Each line below is to be copied exactly as it appears.

### Dataset entries
Start of Block
(** *** requestUrl *)

(** The three ways a run of [requestUrl] can go: a fetch failed; the GET
    was declined after the HEAD; or there is a final response, which is
    visited when its status is 2xx and reported as an error otherwise. *)
Lemma requestUrl_cases u head m x m' tr :
  requestUrl extender logFunc lib isRobotsTxtUrl u head m = (x, m', tr) ->
  (exists l f e,
     fetches tr = l ++ [f] /\ fr_result f = inr e /\
     forallb fr_ok l = true /\ lastFetch (wk m') = None /\
     errors tr = [newCrawlError e CekFetch (Some u)] /\
     pushes tr =
       (if isRobotsTxtUrl (Some u) then []
        else [mkWorkerResponse (host (wk m)) false (Some u) [] false]) /\
     declined tr = false /\ visits tr = [] /\ visiteds tr = [])
  \/
  (head = true /\ declined tr = true /\ pushes tr = [] /\ errors tr = [] /\
   visits tr = [] /\ visiteds tr = [] /\
   exists f res,
     fetches tr = [f] /\ fr_head f = true /\ fr_result f = inl res)
  \/
  (exists l f res,
     fetches tr = l ++ [f] /\ fr_head f = false /\ fr_result f = inl res /\
     forallb fr_ok l = true /\ declined tr = false /\
     if is2xx (StatusCode res) then
       exists harvested res' doc,
         pushes tr =
           (if isRobotsTxtUrl (Some u) then []
            else [mkWorkerResponse (host (wk m)) true (Some u) harvested
                    false]) /\
         visits tr = [(res', doc)] /\
         visiteds tr = [(Request_URL res, harvested)] /\
         (forall e, body_err (RespBody res) = Some e ->
            res' = res /\ doc = None /\
            In (newCrawlError e CekReadBody (Some (Request_URL res)))
              (errors tr))
     else
       pushes tr =
         (if isRobotsTxtUrl (Some u) then []
          else [mkWorkerResponse (host (wk m)) false (Some u) [] false]) /\
       visits tr = [] /\ visiteds tr = [] /\
       errors tr =
         [newCrawlErrorMessage (Status res) CekHttpStatusCode (Some u)]).
Proof.
  intros H. unfold requestUrl in H. exec_in H.
  all: finish_run H.
  all: match goal with
       | E : fetchUrl _ _ _ _ _ _ _ _ = _ |- _ =>
           apply fetchUrl_inv in E;
           destruct E as (Hcfg & _ & _ & _ & _ & _ & _ & _ & Hv & Hvd & _ &
                          Hcase)
       end.
  all: try contradiction.
  all: destruct (isRobotsTxtUrl (Some u)) eqn:Hrob; try discriminate.
  all: try match goal with
       | E : visitUrl _ _ _ _ _ = _ |- _ =>
           apply visitUrl_spec in E;
           destruct E as ((Hw & _ & _ & _ & Hpas) & Hvisited & (res' & doc
                          & Hvisit) & Hbody);
           pose proof (passive_pushes _ Hpas) as Hpp;
           pose proof (passive_fetches _ Hpas) as Hpf;
           pose proof (passive_declined _ Hpas) as Hpd
       end.
  all: try match type of Hcase with
           | if ?b then _ else _ => destruct b; [contradiction|]
           end.
  all: rewrite ?app_nil_r.
  all: lazymatch type of Hcase with
       | ex _ =>
           left; destruct Hcase as (l2 & f & e & Hcase);
           exists l2, f, e; intuition
       | _ = true /\ _ =>
           right; left; destruct Hcase as (? & ? & ? & ? & f & ?);
           repeat (apply conj; [assumption|]); exists f, r; assumption
       | _ =>
           right; right;
           destruct Hcase as (Hd & Hp & He & l2 & f & Hf & Hh & Hr & Hok &
                              _);
           exists l2, f, r;
           destruct Hcfg as (Hhost & _)
       end.
  all: match goal with E : is2xx _ = _ |- _ => rewrite E; cbv iota end.
  all: cbn [wk]; rewrite ?Hw, ?Hhost.
  all: autorewrite with trace.
  all: rewrite ?Hd, ?Hp, ?He, ?Hf, ?Hv, ?Hvd, ?Hpp, ?Hpf, ?Hpd, ?Hvisited,
         ?Hvisit.
  all: cbn; rewrite ?app_nil_r.
  all: repeat apply conj; try assumption; try reflexivity.
  all: exists l1, res', doc; repeat apply conj; try reflexivity.
  all: intros e' He'; destruct (Hbody e' He') as (Hv1 & Hin);
       rewrite Hvisit in Hv1.
  all: repeat apply conj; [congruence | congruence | exact Hin].
Qed.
End of Block
### Response to the exercise
(** *** requestUrl *)

(** The three ways a run of [requestUrl] can go: a fetch failed; the GET
    was declined after the HEAD; or there is a final response, which is
    visited when its status is 2xx and reported as an error otherwise. *)
Lemma requestUrl_cases u head m x m' tr :
  requestUrl extender logFunc lib isRobotsTxtUrl u head m = (x, m', tr) ->
  (exists l f e,
     fetches tr = l ++ [f] /\ fr_result f = inr e /\
     forallb fr_ok l = true /\ lastFetch (wk m') = None /\
     errors tr = [newCrawlError e CekFetch (Some u)] /\
     pushes tr =
       (if isRobotsTxtUrl (Some u) then []
        else [mkWorkerResponse (host (wk m)) false (Some u) [] false]) /\
     declined tr = false /\ visits tr = [] /\ visiteds tr = [])
  \/
  (head = true /\ declined tr = true /\ pushes tr = [] /\ errors tr = [] /\
   visits tr = [] /\ visiteds tr = [] /\
   exists f res,
     fetches tr = [f] /\ fr_head f = true /\ fr_result f = inl res)
  \/
  (exists l f res,
     fetches tr = l ++ [f] /\ fr_head f = false /\ fr_result f = inl res /\
     forallb fr_ok l = true /\ declined tr = false /\
     if is2xx (StatusCode res) then
       exists harvested res' doc,
         pushes tr =
           (if isRobotsTxtUrl (Some u) then []
            else [mkWorkerResponse (host (wk m)) true (Some u) harvested
                    false]) /\
         visits tr = [(res', doc)] /\
         visiteds tr = [(Request_URL res, harvested)] /\
         (forall e, body_err (RespBody res) = Some e ->
            res' = res /\ doc = None /\
            In (newCrawlError e CekReadBody (Some (Request_URL res)))
              (errors tr))
     else
       pushes tr =
         (if isRobotsTxtUrl (Some u) then []
          else [mkWorkerResponse (host (wk m)) false (Some u) [] false]) /\
       visits tr = [] /\ visiteds tr = [] /\
       errors tr =
         [newCrawlErrorMessage (Status res) CekHttpStatusCode (Some u)]).
Proof.
  intros H. unfold requestUrl in H. exec_in H.
  all: finish_run H.
  all: match goal with
       | E : fetchUrl _ _ _ _ _ _ _ _ = _ |- _ =>
           apply fetchUrl_inv in E;
           destruct E as (Hcfg & _ & _ & _ & _ & _ & _ & _ & Hv & Hvd & _ &
                          Hcase)
       end.
  all: try contradiction.
  all: destruct (isRobotsTxtUrl (Some u)) eqn:Hrob; try discriminate.
  all: try match goal with
       | E : visitUrl _ _ _ _ _ = _ |- _ =>
           apply visitUrl_spec in E;
           destruct E as ((Hw & _ & _ & _ & Hpas) & Hvisited & (res' & doc
                          & Hvisit) & Hbody);
           pose proof (passive_pushes _ Hpas) as Hpp;
           pose proof (passive_fetches _ Hpas) as Hpf;
           pose proof (passive_declined _ Hpas) as Hpd
       end.
  all: try match type of Hcase with
           | if ?b then _ else _ => destruct b; [contradiction|]
           end.
  all: rewrite ?app_nil_r.
  all: lazymatch type of Hcase with
       | ex _ =>
           left; destruct Hcase as (l2 & f & e & Hcase);
           exists l2, f, e; intuition
       | _ = true /\ _ =>
           right; left; destruct Hcase as (? & ? & ? & ? & f & ?);
           repeat (apply conj; [assumption|]); exists f, r; assumption
       | _ =>
           right; right;
           destruct Hcase as (Hd & Hp & He & l2 & f & Hf & Hh & Hr & Hok &
                              _);
           exists l2, f, r;
           destruct Hcfg as (Hhost & _)
       end.
  all: match goal with E : is2xx _ = _ |- _ => rewrite E; cbv iota end.
  all: cbn [wk]; rewrite ?Hw, ?Hhost.
  all: autorewrite with trace.
  all: rewrite ?Hd, ?Hp, ?He, ?Hf, ?Hv, ?Hvd, ?Hpp, ?Hpf, ?Hpd, ?Hvisited,
         ?Hvisit.
  all: cbn; rewrite ?app_nil_r.
  all: repeat apply conj; try assumption; try reflexivity.
  all: exists l1, res', doc; repeat apply conj; try reflexivity.
  all: intros e' He'; destruct (Hbody e' He') as (Hv1 & Hin);
       rewrite Hvisit in Hv1.
  all: repeat apply conj; [congruence | congruence | exact Hin].
Qed.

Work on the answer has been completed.